In the current study, we tested whether Oscillatoria sp. LPS directly activates B cells. Our data indicate that purified murine B cells proliferate, upregulate activation markers, increase antigen uptake and produce IgM in response to Oscillatoria sp. LPS at low levels. Additional studies demonstrate that this low level of stimulation may be due to incomplete TLR4 signaling induced by Oscillatoria sp. LPS, as IRF-3 is not induced in B cells after stimulation with Oscillatoria sp. LPS. Understanding the potential of LPS from different species of Gram-negative bacteria to activate immune cells will help us to understand the mechanism by which these bacteria induce disease in both animals and humans.

2. Materials and methods

2.1. B cell isolation and culture conditions

Murine B cells were purified from the spleens of forty 6–8 week old male and female c57Bl/6 mice using Stemcell “EasySep” (STEMCELL Technologies Inc., Vancouver, Canada) murine B cell isolation kit following the manufacturer’s instructions. B cells purification reached > 97% purity as determined by flow cytometry and yielded approximately 20 × 106 B cells per spleen (data not shown).

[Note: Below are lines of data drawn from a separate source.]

(* ===== verification/DeviceAbi.v ===== *)
(** The interface between the device manager and the device modules:
    include/device_abi.h.

    [H] is the state of the host that a module reaches through the callbacks of
    [VmDeviceHostApi] (guest memory and the interrupt router); a callback that
    may be [NULL] is an option.  [S] is what a looked-up service is taken for. *)

From S2P Require Import Prelude.
From Stdlib Require Import ZArith Lia Bool String.
From stdpp Require Import base list numbers option.

#[local] Open Scope Z_scope.

Definition VM_DEVICE_ABI_VERSION : Z := 1.
Definition VM_DEVICE_NAME_CAPACITY : Z := 64.
Definition VM_DEVICE_MAX_BARS : Z := 4.
Definition VM_DEVICE_MAX_IRQS : Z := 4.

(** [sizeof] of the structures of the interface. *)
Definition sizeof_VmDeviceDescriptor : Z := 168.
Definition sizeof_VmDeviceResources : Z := 96.
Definition sizeof_VmDeviceHostApi : Z := 56.
Definition sizeof_VmDeviceModule : Z := 224.

Record VmDeviceDescriptor := mkDescriptor {
  desc_abi_version : Z;
  desc_struct_size : Z;
  device_class : Z;
  vendor_id : Z;
  device_id : Z;
  device_version : Z;
  desc_features : Z;
  desc_bar_count : Z;
  desc_irq_count : Z;
  desc_bar_sizes : list Z;
  desc_bar_alignments : list Z;
}.

Record VmDeviceResources := mkResources {
  res_struct_size : Z;
  bar_count : Z;
  irq_count : Z;
  bar_bases : list Z;
  bar_sizes : list Z;
  irqs : list Z;
}.

Record VmDeviceHostApi (H S : Type) := mkHostApi {
  api_abi_version : Z;
  api_struct_size : Z;
  dma_read : option (H -> Z -> Z -> option (list Z));
  dma_write : option (H -> Z -> list Z -> bool * H);
  raise_irq : option (H -> Z -> bool * H);
  get_service : option (string -> Z -> option S);
}.
Arguments mkHostApi {H S}.
Arguments api_abi_version {H S}.
Arguments api_struct_size {H S}.
Arguments dma_read {H S}.
Arguments dma_write {H S}.
Arguments raise_irq {H S}.
Arguments get_service {H S}.

(** [(void)host.raise_irq(host.context, irq)] behind its [NULL] check. *)
Definition raise_irq_opt {H S} (api : VmDeviceHostApi H S) (irq : Z) (host : H) : H :=
  match raise_irq api with
  | Some raise => (raise host irq).2
  | None => host
  end.
(* ===== verification/Display.v ===== *)
(** The display device module devices/display/display_device.c and the display
    of src/headless_display.c that keeps the last frame.

    [H] is the state of the host behind the device interface, [F] that of the
    display the frames go to.  Blocks of host memory are byte lists; whether
    [malloc] and [realloc] succeed is an argument. *)

From S2P Require Import Prelude Ram DeviceAbi DisplayQueue.
From Stdlib Require Import ZArith Lia Bool String.
From stdpp Require Import base list numbers option.

#[local] Open Scope Z_scope.

Definition DISPLAY_MAX_WIDTH : Z := 1920.
Definition DISPLAY_MAX_HEIGHT : Z := 1080.

Definition DISPLAY_CONTROL_OFFSET : Z := 0x00.
Definition DISPLAY_WIDTH_OFFSET : Z := 0x08.
Definition DISPLAY_HEIGHT_OFFSET : Z := 0x10.
Definition DISPLAY_STRIDE_OFFSET : Z := 0x18.
Definition DISPLAY_FORMAT_OFFSET : Z := 0x20.
Definition DISPLAY_FRAMEBUFFER_OFFSET : Z := 0x28.
Definition DISPLAY_BUFFER_SIZE_OFFSET : Z := 0x30.
Definition DISPLAY_COMMAND_OFFSET : Z := 0x38.
Definition DISPLAY_STATUS_OFFSET : Z := 0x40.
Definition DISPLAY_FRAME_NUMBER_OFFSET : Z := 0x48.
Definition DISPLAY_IRQ_STATUS_OFFSET : Z := 0x50.
Definition DISPLAY_CAPABILITIES_OFFSET : Z := 0x58.
Definition DISPLAY_ERROR_CODE_OFFSET : Z := 0x60.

Purified B cells were then cultured in the absence or presence of increasing concentrations of Oscillatoria sp. LPS or E. coli LPS Stain 0111:B4 (Sigma) in cRPMI (10% Fetal Calf Serum (FCS), penicillin/streptomycin, and L-glutamine) at 37 °C, 5% CO2. Oscillatoria sp. LPS was prepared from Oscillatoria sp. strain HCC-1097 by hot phenol/water extraction followed by further extraction to remove RNA and protein impurities as described previously (Mayer et al., 2016). The Oscillatoria sp. LPS endotoxin activity was quantified using Toxinsensor chromo-genic endotoxin assay kit (Genscript, Piscataway, NJ), according to the manufacturer’s instructions, which uses E. coli LPS as a reference standard. E. coli LPS purchased from Sigma is also purified by phenol/water extraction.

2.2. Proliferation assay

Purified B cells (5 × 105) were incubated in quadruplicate in 96 well plates as described above for 72 h before proliferation was assessed using an MTT assay. Briefly, MTT 3-(4,5-Dimethyl-2-thiazolyl)-2,5-diphenyl-2H-tetrazolium bromide (Sigma, St. Louis, MO) was added at a final concentration of 2.5 mg/ml to each well and incubated for 1 h at 37 °C in 5% CO2. The absorbance was determined at 562 nm using a Multiskan FC microplate reader (Thermo Fisher Scientific, Waltham, MA). The average of the individual wells from each experiment was used to combine three independent experiments to calculate the level of proliferation and perform statistical analysis.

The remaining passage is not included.